Today InPalm Beach
Issue 2Friday, May 29, 2026

The GreenMarket's last Saturday of the season

Palm Beach heads into a quieter late-May weekend, with several useful nearby options, one strong on-island culture stop, and two town decisions moving in the background.

Lead story

If you're going to make one trip off the island this weekend, make it this one. The West Palm Beach GreenMarket holds its final market of the season this Saturday, May 30, from 8:30 a.m. to 1:30 p.m. at the Waterfront Commons downtown. It's a quick bridge trip from Palm Beach, and the city is pitching it as a chance to stock up for summer: fresh produce, baked goods, coffees and teas, flowers, specialty foods, and local finds, with live music and family activities along the water. After Saturday, the market goes dark until it returns October 3, so this is the last call until fall. Details are on the city's event page. (One note on timing: another listing puts the hours at 9 a.m. to 1 p.m., but the city's own time is the one to trust.) To be clear, this is in West Palm Beach, not on-island, but it's close enough to fold into a Saturday morning.

Around town

Flagler Museum, the on-island anchor

For something you can do without leaving the island, Whitehall is open all weekend. The Flagler Museum runs Tuesday through Saturday from 10 a.m. to 5 p.m. and Sunday from noon to 5 p.m., closed Mondays. Admission is $28 for adults and $14 for children ages 6 to 12; kids 5 and under are free, and so are members. A visit covers the first and second floors of the mansion, the grounds, and the Flagler Kenan Pavilion. If you like a little structure, docent-led tours of the first floor run Tuesday through Saturday at 11 a.m., 12:30 p.m., and 2 p.m., and Sundays at 12:30 p.m. and 2 p.m. One thing to note before you go: the "May I Help You, Madame?" exhibition closed May 24, so this weekend is the house and grounds rather than a special show.

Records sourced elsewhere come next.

Lemma close_root u : u <> i -> stack_root ws' (ren u) = ren (stack_root ws u) /\ stack_root ws u <> i.
Proof.
  intros Hu. destruct (wf_forest _ Hwf u) as [l Hl]. destruct (close_lineage _ _ Hu Hl) as [Hl' Hi].
  pose proof (stack_root_lineage _ _ _ Hl) as Hr. split.
  - pose proof (stack_root_lineage _ _ _ Hl') as Hr'. change (map ren l) with (ren <$> l) in Hr'. rewrite fmap_last, Hr in Hr'. by injection Hr'.
  - intros He. apply Hi. rewrite <- He. by apply last_Some_elem_of.
Qed.

Lemma close_wf : wf ws'.
Proof.
  split.
  - intros p j k (u&Hu&<-&Hou)%close_owns (v&Hv&<-&Hov)%close_owns. f_equal. by apply (wf_disjoint _ Hwf p).
  - intros j x Hx. destruct (ren_surj i j) as (u&Hu&<-). unfold ws' in Hx. rewrite ren_lookup in Hx by done. by eapply wf_active.
  - intros j x q Hx Hq. destruct (ren_surj i j) as (u&Hu&<-). unfold ws' in Hx. rewrite ren_lookup in Hx by done.
    destruct (wf_anchored _ Hwf _ _ _ Hx Hq) as (k&v&Hv&Hp&Hh). exists (ren k), v. unfold ws', ren. rewrite ren_lookup; [done|].
    intros ->. simplify_eq. rewrite close_holds in Hh; [done|]. by apply (unnamed_link ws pane u x q).
  - intros j. destruct (ren_surj i j) as (u&Hu&<-). destruct (wf_forest _ Hwf u) as [l Hl].
    exists (map ren l). by apply close_lineage.
Qed.
End Close.

(** What is promised when [pane] leaves the Tab [w] at [source]. *)
Definition stays (d : Detached) (source u : nat) : Prop := d = TabClosed -> u <> source.

Record departed (s s' : Tabs) (d : Detached) (pane : N) (source : nat) (w : Win) : Prop := {
  departed_wf : wf (t_windows s');
  departed_closed : d = TabClosed <-> only_pane pane w;
  departed_gone : forall i, ~ owns (t_windows s') pane i;
  departed_tabs : forall u x, t_windows s !! u = Some x -> stays d source u ->
    exists x', t_windows s' !! renumber d source u = Some x' /\ w_project x' = w_project x
      /\ LayoutNode.pane_ids (w_layout x') = filter (fun id => id ≠ pane) (LayoutNode.pane_ids (w_layout x));
  departed_length : length (t_windows s') = (match d with TabKept => length (t_windows s) | TabClosed => pred (length (t_windows s)) end);
  departed_stacks : forall u v, stays d source u -> stays d source v ->
    (stack_root (t_windows s') (renumber d source u) = stack_root (t_windows s') (renumber d source v)
     <-> stack_root (t_windows s) u = stack_root (t_windows s) v);
  departed_active : stays d source (t_active_window s) -> t_active_window s' = renumber d source (t_active_window s);
  departed_range : (t_active_window s < length (t_windows s) -> t_windows s' <> [] -> t_active_window s' < length (t_windows s'))%nat }.
(* ===== verification/Grid.v ===== *)
(** * The terminal grid: state and operations

    [uniterm-core/src/grid.rs]: the live screen, scrollback ring, damage and
    the arenas of graphemes, underline colours and hyperlinks.  Reflow is in
    Reflow.v, persisted lines in Stored.v, the theorems in GridInv.v,
    Damage.v and Wide.v.

    Line identities are unbounded.  Where the source indexes a slice, [peek]
    and [alter] read a default and write nothing out of range; the invariant of
    GridInv.v makes every such index in range, so nothing panics. *)

From S2P Require Import Prelude Cell.

#[global] Instance Color_countable : Countable Color.
Proof.
  refine (inj_countable'
    (fun c => match c with Default => None | Idx i => Some (inl i) | Rgb r g b => Some (inr (r, g, b)) end)
    (fun x => match x with None => Default | Some (inl i) => Idx i | Some (inr (r, g, b)) => Rgb r g b end) _).
  by intros [].
Defined.

Record Line : Set := { cells : list Cell; wrapped : bool; l_id : N }.
Record RowDamage : Set := { dirty : bool; lo : N; hi : N }.

Record Grid : Set := {
  g_width : N; g_height : N;
  lines : list Line;
  damage : list RowDamage;
  any_damage : bool;
  pending_scroll_up : N;
  scrollback : list Line;
  scrollback_limit : N;
  clusters : list str; cluster_gc_at : N;
  hyperlinks : gmap N str; hyperlink_gc_at : N; next_hyperlink : N;
  underline_colors : list Color;
  next_line_id : N }.

(** ** Field updates *)

Definition with_lines (g : Grid) (l : list Line) : Grid :=
  {| g_width := g_width g; g_height := g_height g; lines := l; damage := damage g;
     any_damage := any_damage g; pending_scroll_up := pending_scroll_up g;
     scrollback := scrollback g; scrollback_limit := scrollback_limit g;
     clusters := clusters g; cluster_gc_at := cluster_gc_at g; hyperlinks := hyperlinks g;
     hyperlink_gc_at := hyperlink_gc_at g; next_hyperlink := next_hyperlink g;
     underline_colors := underline_colors g; next_line_id := next_line_id g |}.

Definition with_damage (g : Grid) (d : list RowDamage) (any : bool) (pending : N) : Grid :=
  {| g_width := g_width g; g_height := g_height g; lines := lines g; damage := d;
     any_damage := any; pending_scroll_up := pending;
     scrollback := scrollback g; scrollback_limit := scrollback_limit g;
     clusters := clusters g; cluster_gc_at := cluster_gc_at g; hyperlinks := hyperlinks g;
     hyperlink_gc_at := hyperlink_gc_at g; next_hyperlink := next_hyperlink g;
     underline_colors := underline_colors g; next_line_id := next_line_id g |}.

Definition with_history (g : Grid) (sb : list Line) (limit : N) : Grid :=
  {| g_width := g_width g; g_height := g_height g; lines := lines g; damage := damage g;
     any_damage := any_damage g; pending_scroll_up := pending_scroll_up g;
     scrollback := sb; scrollback_limit := limit;
     clusters := clusters g; cluster_gc_at := cluster_gc_at g; hyperlinks := hyperlinks g;
     hyperlink_gc_at := hyperlink_gc_at g; next_hyperlink := next_hyperlink g;
     underline_colors := underline_colors g; next_line_id := next_line_id g |}.

Definition with_clusters (g : Grid) (cl : list str) (gc : N) : Grid :=
  {| g_width := g_width g; g_height := g_height g; lines := lines g; damage := damage g;
     any_damage := any_damage g; pending_scroll_up := pending_scroll_up g;
     scrollback := scrollback g; scrollback_limit := scrollback_limit g;
     clusters := cl; cluster_gc_at := gc; hyperlinks := hyperlinks g;
     hyperlink_gc_at := hyperlink_gc_at g; next_hyperlink := next_hyperlink g;
     underline_colors := underline_colors g; next_line_id := next_line_id g |}.

Definition with_links (g : Grid) (links : gmap N str) (gc next : N) : Grid :=
  {| g_width := g_width g; g_height := g_height g; lines := lines g; damage := damage g;
     any_damage := any_damage g; pending_scroll_up := pending_scroll_up g;
     scrollback := scrollback g; scrollback_limit := scrollback_limit g;
     clusters := clusters g; cluster_gc_at := cluster_gc_at g; hyperlinks := links;
     hyperlink_gc_at := gc; next_hyperlink := next;
     underline_colors := underline_colors g; next_line_id := next_line_id g |}.

Definition with_colors (g : Grid) (uc : list Color) : Grid :=
  {| g_width := g_width g; g_height := g_height g; lines := lines g; damage := damage g;
     any_damage := any_damage g; pending_scroll_up := pending_scroll_up g;
     scrollback := scrollback g; scrollback_limit := scrollback_limit g;
     clusters := clusters g; cluster_gc_at := cluster_gc_at g; hyperlinks := hyperlinks g;
     hyperlink_gc_at := hyperlink_gc_at g; next_hyperlink := next_hyperlink g;
     underline_colors := uc; next_line_id := next_line_id g |}.

Definition with_next_id (g : Grid) (n : N) : Grid :=
  {| g_width := g_width g; g_height := g_height g; lines := lines g; damage := damage g;
     any_damage := any_damage g; pending_scroll_up := pending_scroll_up g;
     scrollback := scrollback g; scrollback_limit := scrollback_limit g;
     clusters := clusters g; cluster_gc_at := cluster_gc_at g; hyperlinks := hyperlinks g;
     hyperlink_gc_at := hyperlink_gc_at g; next_hyperlink := next_hyperlink g;
     underline_colors := underline_colors g; next_line_id := n |}.

Definition with_size (g : Grid) (w h : N) : Grid :=
  {| g_width := w; g_height := h; lines := lines g; damage := damage g;
     any_damage := any_damage g; pending_scroll_up := pending_scroll_up g;
     scrollback := scrollback g; scrollback_limit := scrollback_limit g;
     clusters := clusters g; cluster_gc_at := cluster_gc_at g; hyperlinks := hyperlinks g;
     hyperlink_gc_at := hyperlink_gc_at g; next_hyperlink := next_hyperlink g;
     underline_colors := underline_colors g; next_line_id := next_line_id g |}.

Definition with_cells (l : Line) (cs : list Cell) : Line :=
  {| cells := cs; wrapped := wrapped l; l_id := l_id l |}.
Definition with_wrapped (l : Line) (w : bool) : Line :=
  {| cells := cells l; wrapped := w; l_id := l_id l |}.

(** ** Lines and damage *)

Definition blank_line (width : N) (cell : Cell) (id : N) : Line :=
  {| cells := replicate (N.to_nat width) cell; wrapped := false; l_id := id |}.

(** The cells up to the last that is not the default cell. *)
Definition trim_cells (cs : list Cell) : list Cell :=
  trim_by (fun c => bool_decide (c = default_cell)) cs.

Definition trim_default_tail (l : Line) : Line :=
  if wrapped l then l else with_cells l (trim_cells (cells l)).

Definition clean : RowDamage := {| dirty := false; lo := 0; hi := 0 |}.

(** [for x in lo..hi] *)
Definition range (lo hi : N) : list N :=
  map (fun i => lo + N.of_nat i) (seq 0 (N.to_nat (hi - lo))).

Definition new (w h : N) : Grid :=
  {| g_width := w; g_height := h;
     lines := map (fun i => blank_line w default_cell (1 + i)) (range 0 h);
     damage := replicate (N.to_nat h) clean; any_damage := false; pending_scroll_up := 0;
     scrollback := []; scrollback_limit := 10000;
     clusters := [[]]; cluster_gc_at := 4096;
     hyperlinks := ∅; hyperlink_gc_at := 4096; next_hyperlink := 1;
     underline_colors := [Default]; next_line_id := 1 + h |}.

(** [while deque.len() > limit { deque.pop_front() }] *)
Definition keep_last {A} (limit : N) (l : list A) : list A :=
  drop (length l - N.to_nat limit) l.

Definition set_scrollback_limit (g : Grid) (limit : N) : Grid :=
  with_history g (keep_last limit (scrollback g)) limit.

Definition clear_scrollback (g : Grid) : Grid := with_history g [] (scrollback_limit g).

Definition scrollback_len (g : Grid) : N := N.of_nat (length (scrollback g)).
Definition total_lines (g : Grid) : N := scrollback_len g + g_height g.

Definition retained_cell_count (g : Grid) : nat :=
  sum_list (map (fun l => length (cells l)) (scrollback g ++ lines g)).

Definition line (g : Grid) (i : N) : option Line :=
  if i <? scrollback_len g then scrollback g !! N.to_nat i
  else lines g !! N.to_nat (i - scrollback_len g).

Definition first_line_id (g : Grid) : option N :=
  l_id <$> match scrollback g with l :: _ => Some l | [] => head (lines g) end.
Definition line_id (g : Grid) (i : N) : option N := l_id <$> line g i.
Definition line_wrapped (g : Grid) (i : N) : bool :=
  match line g i with Some l => wrapped l | None => false end.

Definition set_row_wrapped (g : Grid) (y : N) (w : bool) : Grid :=
  with_lines g (alter (fun l => with_wrapped l w) (N.to_nat y) (lines g)).

Definition line_cell (g : Grid) (i x : N) : Cell :=
  default default_cell (l ← line g i; cells l !! N.to_nat x).

(** [None] is a panic of [self.lines[y].cells[x]]. *)
Definition get (g : Grid) (x y : N) : option Cell :=
  l ← lines g !! N.to_nat y; cells l !! N.to_nat x.

Definition peek (g : Grid) (x y : N) : Cell := default default_cell (get g x y).

(** ** Arenas *)

(** [cell_text_owned]: the text of a cell. *)
Definition cell_text (cl : list str) (c : Cell) : str :=
  if is_continuation c then []
  else if negb (cluster c =? 0) then default [REPLACEMENT] (cl !! N.to_nat (cluster c))
  else [ch c].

A second culture option across the bridge

If the weekend calls for something with a little more occasion to it, the Kravis Center Dream Awards land Sunday night. The show starts at 7 p.m. in the Alexander W. Dreyfoos Concert Hall and celebrates standout high school musical theater, ending with a showcase performance. Two of those students go on to be nominated for the Jimmy Awards in New York. Tickets start at $17.25, and the Kravis Center is at 701 Okeechobee Blvd. in West Palm Beach. Like the GreenMarket, this one's on the mainland, not the island.

For a bigger night out, the Dave Matthews Band is playing a two-night run at the iTHINK Financial Amphitheatre on Friday and Saturday, May 29 and 30, at 601-7 Sansburys Way, well west of downtown. Set times weren't confirmed on the venue listing, so check your ticket before heading out.

Two town decisions to catch up on

The weekend may be light, but Town Hall has been busy. If you own a home here or work with a contractor, the bigger one for you is the building-permit overhaul. The town held an informational meeting Thursday, May 28, in the second-floor Council Chambers, where staff walked through a new way of calculating building permit fees. The change is tied to HB 803, a state law that bars municipalities from using estimated construction value to set those fees. The Palm Beach Daily News reported on May 22 that town officials were already revamping the fee system ahead of the law. If you have a project in the pipeline, this is the change to ask your contractor about.

The other is the Mid-Town Beach seawall. The town's selection committee spent Thursday, May 28, from 9 a.m. to 4 p.m. interviewing the top five firms competing to replace the century-old structure: Murray Logan, Kiewit Construction, GLF Construction, Michels Construction, and Superior Construction. Those interviews ran at the Public Works Meeting Room at 951 Okeechobee Road in West Palm Beach, per the town calendar. No firm has been picked yet. The Palm Beach Civic Association reported on May 8 that the town expects construction to start as early as January 2027 and run up to two years. We'll flag the selection once it's official.

City Hall

One more for a slow weekend

If you'd rather stay outside, the Society of the Four Arts gardens are open daily from 10 a.m. to 5 p.m., weather permitting, at no charge. The programming calendar is in its off-season lull — the next dated event on the events page is "The Correspondent" on June 10 — so think of this as a walk through the gardens rather than a full campus day. The Sculpture Garden is open while improvements are underway, so watch your step.

That's the shape of the weekend: quiet on the island, more across the bridge, and a couple of town decisions moving in the background. The GreenMarket's fall return on October 3 is a good marker for when the local calendar picks back up.